> _Problem to solve_
Check every line below for the string "false". Copy the ones that have it.

========================================

(** X14. When the SDK transport throws, the route of either file (in
    [mcpServer_publicAPI.js]: for a request it does not answer by hand)
    answers 500 with "Internal server error" and the error's message only if
    no response has begun; once one has begun the route sends nothing of its
    own.  Either way the route adds no upstream call and no state change to
    the transport's. *)
Theorem route_catch {Reply : Type}
    (transport : list Tool -> SessionManager -> jsval -> Task (Handled Reply))
    (w : World) (g : Globals) (body : jsval) (sent : option Reply) (message : string) :
  result (run (transport McpServer.tools sessionManager body) w g) = Threw sent message ->
  let caught :=
    {| result :=
         match sent with
         | None => res_json 500 (JObj [("error", JStr "Internal server error");
                                       ("details", JStr message)])
         | Some reply => from_transport reply
         end;
       globals := globals (run (transport McpServer.tools sessionManager body) w g);
       calls := calls (run (transport McpServer.tools sessionManager body) w g) |} in
  run (McpServer.post_mcp transport body) w g = caught /\
  (PublicAPI.is_manual_query body = false ->
   run (PublicAPI.post_mcp transport body) w g = caught).
Proof.
  intros Ht caught. subst caught.
  assert (run (McpServer.post_mcp transport body) w g =
          {| result := settle (Threw sent message);
             globals := globals (run (transport McpServer.tools sessionManager body) w g);
             calls := calls (run (transport McpServer.tools sessionManager body) w g) |})
    as Hm.
  { unfold McpServer.post_mcp, mbind, Task_bind.
    rewrite run_bind, Ht. cbn [run result globals calls]. by rewrite app_nil_r. }
  split.
  - rewrite Hm. by destruct sent.
  - intros Hq. unfold PublicAPI.post_mcp. rewrite Hq.
    transitivity (run (McpServer.post_mcp transport body) w g); [reflexivity|].
    rewrite Hm. by destruct sent.
Qed.

(** A transport that fails before anything is sent, in both files. *)
Lemma route_catch_witness :
  result (run (McpServer.post_mcp (failing_transport "boom")
                 readme_introspect_request) quiet initial) =
    res_json 500 (JObj [("error", JStr "Internal server error");
                        ("details", JStr "boom")]) /\
  result (run (PublicAPI.post_mcp (failing_transport "boom")
                 readme_introspect_request) quiet initial) =
    res_json 500 (JObj [("error", JStr "Internal server error");
                        ("details", JStr "boom")]).
Proof.
  destruct (route_catch (failing_transport "boom") quiet initial
              readme_introspect_request None "boom" eq_refl) as [H1 H2].
  split; [by rewrite H1|by rewrite (H2 eq_refl)].
Defined.

(** ** The introspection document *)

(** X15. The introspection document is closed and tidy: its braces balance;
    it defines the fragments FullType, InputValue and TypeRef, spreads no
    other name, and spreads each of them; and no fragment reaches itself
    (TypeRef spreads nothing, InputValue only TypeRef, FullType only the
    other two). *)
Theorem INTROSPECTION_QUERY_is_closed :
  let doc := GraphQL.lex INTROSPECTION_QUERY in
  let inside name := spread_names (GraphQL.fragment_selection name doc) in
  brace_balance doc 0 = Some 0%nat /\
  fragment_names doc = ["FullType"; "InputValue"; "TypeRef"] /\
  subset_of (spread_names doc) (fragment_names doc) = true /\
  subset_of (fragment_names doc) (spread_names doc) = true /\
  inside "TypeRef" = [] /\
  subset_of (inside "InputValue") ["TypeRef"] = true /\
  subset_of (inside "FullType") ["InputValue"; "TypeRef"] = true.
Proof. repeat split; vm_compute; reflexivity. Qed.

(** ** More on the registry *)

(** X16. After [deleteSession] the identifier is not found, and the lookup
    of any other identifier is what it was before. *)
Theorem deleteSession_then_getSession
    (w w' : World) (g : Globals) (sessionId other : string) :
  result (run (getSession sessionManager other) w'
            (globals (run (deleteSession sessionManager sessionId) w g))) =
    if decide (sessionId = other) then None
    else result (run (getSession sessionManager other) w' g).
Proof.
  cbn [run getSession deleteSession sessionManager result globals sessions].
  apply lookup_delete.
Qed.

Lemma session_kept_step g op w k :
  touches k (op, w) = false ->
  sessions (globals (step g (op, w))) !! k = sessions g !! k.
Proof.
  intros Ht. rewrite globals_step. unfold touches in Ht. cbn [fst] in Ht.
  destruct op; try reflexivity.
  - apply String.eqb_neq in Ht. cbn [sessions]. by rewrite lookup_insert_ne.
  - apply String.eqb_neq in Ht. cbn [sessions]. by rewrite lookup_delete_ne.
  - by destruct (upstream w introspection_call).
Qed.

(** X17. A session stays in the registry, unchanged, through everything a
    process does, until [createSession] or [deleteSession] is called with
    its identifier: tool calls and identifier generation never remove,
    replace or expire it. *)
Theorem session_persists
    (h : list (Op * World)) (g : Globals) (k : string) (s : Session) :
  sessions g !! k = Some s ->
  forallb (fun ow => negb (touches k ow)) h = true ->
  sessions (after h g) !! k = Some s.
Proof.
  revert g. induction h as [|[op w] h IH]; intros g Hs Hh; [done|].
  cbn [forallb] in Hh. apply andb_prop in Hh as [Hop Hh].
  cbn [after fold_left]. fold (after h (globals (step g (op, w)))).
  apply IH; [|done]. rewrite session_kept_step; [done|].
  by apply negb_true_iff.
Qed.

(** A session lives through introspections, queries and other sessions. *)
Lemma session_persists_witness :
  sessions (after [ (IntrospectSchema, online);
                    (QueryGraphql readme_arguments, online);
                    (GenerateSessionId, quiet);
                    (CreateSession "session-2", quiet);
                    (DeleteSession "session-2", quiet) ]
              (globals (run (createSession sessionManager "session-1") online initial)))
    !! "session-1" = Some {| id := "session-1"; created := 1700000000000 |}.
Proof. apply session_persists; reflexivity. Defined.

(** ** Telling success from failure *)

(** X18. A client can always tell from the text of a registered
    [query-graphql] result whether the upstream call was made and
    succeeded: the text of a success is never the text of a failed call,
    nor the text of the "Schema not available" refusal, whatever data and
    message the upstream produced. *)
Theorem query_success_is_recognizable
    (w w' : World) (g g' : Globals) (args args' : json) (data : json) :
  truthy (cachedSchema g) = true ->
  upstream w (query_call (prop args "query") (prop args "variables")) = Resolved data ->
  result (run (McpServer.query_graphql args') w' g') =
    result (run (McpServer.query_graphql args) w g) ->
  truthy (cachedSchema g') = true /\
  exists data',
    upstream w' (query_call (prop args' "query") (prop args' "variables")) =
      Resolved data'.
Proof.
  intros Hc Hw. rewrite !run_McpServer_query_graphql, !run_query_graphql_body.
  rewrite Hc, Hw. cbn [result].
  destruct (truthy (cachedSchema g')); cbn [result].
  - destruct (upstream w' _) as [data'|message]; [eauto|].
    unfold spec_translate, text_content. simpl. discriminate.
  - unfold spec_translate, text_content. simpl. discriminate.
Qed.

(** The same query answered twice by the same upstream. *)
Lemma query_success_is_recognizable_witness :
  truthy (cachedSchema (cached tiny_schema)) = true /\
  exists data',
    upstream online (query_call (prop readme_arguments "query")
                                (prop readme_arguments "variables")) = Resolved data'.
Proof.
  exact (query_success_is_recognizable online online
           (cached tiny_schema) (cached tiny_schema)
           readme_arguments readme_arguments france
           eq_refl eq_refl eq_refl).
Defined.

(** X19. The manual branch of [mcpServer_publicAPI.js] loses that: it sends
    the upstream's data without a wrapper, so a successful call whose data
    is an object of the form [{ error: "Failed to execute GraphQL query",
    details: message }] gets the very response of a call that failed with
    [message]. *)
Theorem manual_success_can_pass_for_failure {Reply : Type}
    (transport : list Tool -> SessionManager -> jsval -> Task (Handled Reply))
    (w w' : World) (g : Globals) (body : jsval) (message : string) :
  PublicAPI.is_manual_query body = true ->
  upstream w (query_call (prop (PublicAPI.manual_arguments body) "query")
                         (prop (PublicAPI.manual_arguments body) "variables")) =
    Resolved (JObj [("error", JStr "Failed to execute GraphQL query");
                    ("details", JStr message)]) ->
  upstream w' (query_call (prop (PublicAPI.manual_arguments body) "query")
                          (prop (PublicAPI.manual_arguments body) "variables")) =
    Rejected message ->
  run (PublicAPI.post_mcp transport body) w g =
  run (PublicAPI.post_mcp transport body) w' g.
Proof.
  intros Hq Hw Hw'. rewrite !run_manual_post_mcp by done.
  rewrite !run_manual_result. cbv zeta. by rewrite Hw, Hw'.
Qed.

(** The README's query against that upstream and against a dead one. *)
Lemma manual_success_can_pass_for_failure_witness :
  run (PublicAPI.post_mcp (failing_transport "unused") readme_query_request)
      misleading initial =
  run (PublicAPI.post_mcp (failing_transport "unused") readme_query_request)
      quiet initial.
Proof.
  exact (manual_success_can_pass_for_failure (failing_transport "unused")
           misleading quiet initial readme_query_request "fetch failed"
           eq_refl eq_refl eq_refl).
Defined.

========================================

> _Output of the exercise_
  (PublicAPI.is_manual_query body = false ->
  touches k (op, w) = false ->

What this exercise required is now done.